Dès ses débuts, les responsables du cours ont mis en place quelques « principes directeurs » au niveau des collaborations, notamment d’éviter les transferts d’argent entre étudiants et acteurs socioéconomiques afin que les collaborations n’entrent pas dans un système de redevabilités ; de reconnaître les intérêts et les motivations diverses ; ou encore que chaque enseignant reste responsable de la formation de ses étudiants.

La collaboration entre les étudiants et les acteurs socioéconomiques reste pourtant jonchée d’inégalités structurelles, qui sont elles-mêmes le reflet des relations au niveau global, entre pays des Nords et des Suds : conditions matérielles, déplacements, accès à l’information, temps à consacrer au cours, attendus des enseignants, etc. L’apprentissage coopératif en équipes multiculturelles charrie une série de modes opératoires qui peuvent même renforcer les stéréotypes.

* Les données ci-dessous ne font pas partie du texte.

Definition selectRegionalValidator (validators : list ConnectedPeer)
  : option ConnectedPeer :=
  hd_error
    (js_sort
       (fun a b =>
          let d := (Z.of_nat (ns_activeTasks (pstatus a))
                    - Z.of_nat (ns_activeTasks (pstatus b)))%Z in
          if (d =? 0)%Z
          then (Z.of_nat (ns_completedTasks (pstatus b))
                - Z.of_nat (ns_completedTasks (pstatus a)))%Z
          else d)
       validators).

Definition getRegionalValidatorForNode (region : string) (s : State)
  : option ConnectedPeer :=
  match mget (regionalValidators s) region with
  | None => None
  | Some validators => hd_error (mvalues validators)
  end.

(** [a || b] on possibly undefined objects. *)
Definition or_else {A : Type} (a b : option A) : option A :=
  match a with Some _ => a | None => b end.

Definition findPeer (id : string) (s : State) : option ConnectedPeer :=
  or_else (mget (globalValidators s) id)
    (or_else
       (find (fun p => String.eqb (peerId (info p)) id)
             (flat_map (fun m => mvalues m) (mvalues (regionalValidators s))))
       (find (fun p => String.eqb (peerId (info p)) id)
             (flat_map (fun m => mvalues m) (mvalues (individualNodes s))))).

(** Identity of peer objects held in the pools. [addNode] files an object
    under its own type, region and id, so two distinct objects of the
    pools differ on one of the three. *)
Definition same_peer (a b : ConnectedPeer) : bool :=
  String.eqb (peerId (info a)) (peerId (info b))
  && NodeType_eqb (nodeType (info a)) (nodeType (info b))
  && String.eqb (region (info a)) (region (info b)).

Definition getTaskValidators (task : Task) (s : State) : list ConnectedPeer :=
  let validators :=
    match mget (globalValidators s) (submitter task) with
    | Some g => [g]
    | None => []
    end in
  fold_left
    (fun validators nodeId =>
       match findPeer nodeId s with
       | Some nodePeer =>
           match getRegionalValidatorForNode (region (info nodePeer)) s with
           | Some regionalValidator =>
               if existsb (same_peer regionalValidator) validators
               then validators
               else validators ++ [regionalValidator]
           | None => validators
           end
       | None => validators
       end)
    (assignedNodes (status task)) validators.

(** The reward map of the task once [finalizeTask] has written the
    validator shares into it. *)
Definition withValidatorShares (task : Task) (validators : list ConnectedPeer)
  (taskRewards : JsMap.t Q) : JsMap.t Q :=
  let validatorReward :=
    (total (reward task) * (validatorShare (reward task) / 100))%Q in
  let share := (validatorReward / inject_Z (Z.of_nat (length validators)))%Q in
  fold_left (fun m validator => mset m (peerId (info validator)) share)
            validators taskRewards.

(** The loop of [finalizeTask] over [taskRewards.entries()]. *)
Definition sendRewards (taskId : string) (taskRewards : JsMap.t Q)
  : M State unit :=
  forEach taskRewards (fun '(id, amount) =>
    peer <- gets (findPeer id) ;;
    match peer with
    | Some p => forwardMessage p (Mreward_distribution taskId amount)
    | None => ret tt
    end).

(** [finalizeTask] up to its last statement: the task is marked
    completed, the validator shares are written into its reward map and
    one [reward_distribution] message goes to every rewarded peer that is
    found. [key] is the entry of the task table that holds the object
    [task] (the caller read it there), so the assignments to
    [task.status] are written there. *)
Definition distributeRewards (key : string) (task : Task) (completionTime : Z)
  : M State unit :=
  let task' :=
    set_status task
      (set_completionTime (set_state (status task) completed)
                          (Some completionTime)) in
  modify (upd_activeTasks (fun m => mset m key task')) ;;
  found <- gets (fun s => mget (rewardDistributions s) (taskId task')) ;;
  match found with
  | None => throw "TypeError: taskRewards is undefined"
  | Some taskRewards =>
      validators <- gets (getTaskValidators task') ;;
      let taskRewards' := withValidatorShares task' validators taskRewards in
      modify (upd_rewardDistributions (fun m => mset m (taskId task') taskRewards')) ;;
      sendRewards (taskId task') taskRewards'
  end.

Definition finalizeTask (key : string) (task : Task) (completionTime : Z)
  : M State unit :=
  distributeRewards key task completionTime ;;
  cleanupTask (taskId task).

(** [duration]: seconds from [startTime] to [now]; with no [startTime]
    the date is invalid and the duration is not a number. *)
Definition elapsed (task : Task) (now : Z) : option Q :=
  match startTime (status task) with
  | Some st => Some (inject_Z (now - st) / 1000)%Q
  | None => None
  end.

(** The reward [handleTaskCompletion] records for a report at [now]
    (a comparison with not-a-number is false). *)
Definition completionReward (task : Task) (now : Z) : Q :=
  match elapsed task now with
  | Some duration =>
      if Qlt_bool (estimatedDuration (requirements task)) duration then
        let penalty :=
          ((duration - estimatedDuration (requirements task))
           / estimatedDuration (requirements task)
           * penaltyRate (reward task))%Q in
        (perNode (reward task) * (1 - Qmin penalty 1))%Q
      else perNode (reward task)
  | None => perNode (reward task)
  end.

(** [handleTaskCompletion] up to [taskRewards.set(peerId, reward)]:
    returns the task and its reward map, or nothing for an unknown
    task. *)
Definition recordCompletion (now : Z) (taskId peerId : string)
  : M State (option (Task * JsMap.t Q)) :=
  found <- gets (fun s => mget (activeTasks s) taskId) ;;
  match found with
  | None => ret None
  | Some task =>
      let reward := completionReward task now in
      ledger <- gets (fun s => mget (rewardDistributions s) taskId) ;;
      match ledger with
      | None => throw "TypeError: taskRewards is undefined"
      | Some taskRewards =>
          let taskRewards' := mset taskRewards peerId reward in
          modify (upd_rewardDistributions (fun m => mset m taskId taskRewards')) ;;
          ret (Some (task, taskRewards'))
      end
  end.

Definition handleTaskCompletion (now : Z) (taskId peerId : string)
  : M State unit :=
  recorded <- recordCompletion now taskId peerId ;;
  match recorded with
  | None => ret tt
  | Some (task, taskRewards) =>
      if Nat.eqb (msize taskRewards) (length (acceptedNodes (status task)))
      then finalizeTask taskId task now
      else ret tt
  end.
(** Every note evolves by the updates addressed to its own id, in order. *)
Lemma apply_updates_map store us :
  apply_updates store us =
  map (fun n => apply_patches n (filter (fun u => jsstring_eqb (id n) (fst u)) us)) store.
Proof.
  revert store; induction us as [|u us IH]; intros store.
  - simpl. symmetry. apply map_id.
  - unfold apply_updates in *. simpl fold_left. rewrite IH.
    unfold updateNote. rewrite map_map. apply map_ext. intros n.
    simpl filter. destruct (jsstring_eqb (id n) (fst u)) eqn:E.
    + reflexivity.
    + reflexivity.
Qed.

Lemma apply_patches_nil n : apply_patches n [] = n.
Proof. reflexivity. Qed.

(** ** Interleavings *)

Lemma interleave_filter {A} (p : A -> bool) ls tr :
  interleave ls tr -> interleave (map (filter p) ls) (filter p tr).
Proof.
  induction 1 as [ls Hnil | pre u rest post tr Hi IH].
  - simpl. constructor. apply Forall_map.
    eapply Forall_impl; [|exact Hnil]. intros l ->. reflexivity.
  - rewrite map_app in *. simpl map in *. simpl filter.
    destruct (p u).
    + apply il_pick. exact IH.
    + exact IH.
Qed.

Lemma interleave_all_nil {A} (ls : list (list A)) tr :
  interleave ls tr -> Forall (fun l => l = []) ls -> tr = [].
Proof.
  induction 1 as [ls _ | pre u rest post tr _ _]; intros Hn; [reflexivity|].
  apply Forall_app in Hn as [_ Hn]. inversion Hn. discriminate.
Qed.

On peut par exemple observer que s’installe insidieusement une séparation dans l’attribution des tâches : les étudiants des Suds récoltent les données et les étudiants des Nords les analysent.

La pratique réflexive (…) permet non seulement de prendre conscience du caractère systémique des relations inégales dans le partenariat (Freire, 2021) mais également de contribuer à construire une démarche éthique.

Le dialogue entre les étudiants et l’acteur socioéconomique où a lieu le stage fait l’objet de nombreuses négociations. Les étudiants sont perçus comme ceux qui « savent », les « solutionneurs de problèmes », et les autres deviennent les « créateurs de problèmes » (Andreotti, 2014). Lorsque cette situation se présente, les étudiants peuvent rester « coincés » dans une relation paternaliste à l’égard de l’acteur socioéconomique, sans envisager la dimension réciproque que recèle la notion de partenariat.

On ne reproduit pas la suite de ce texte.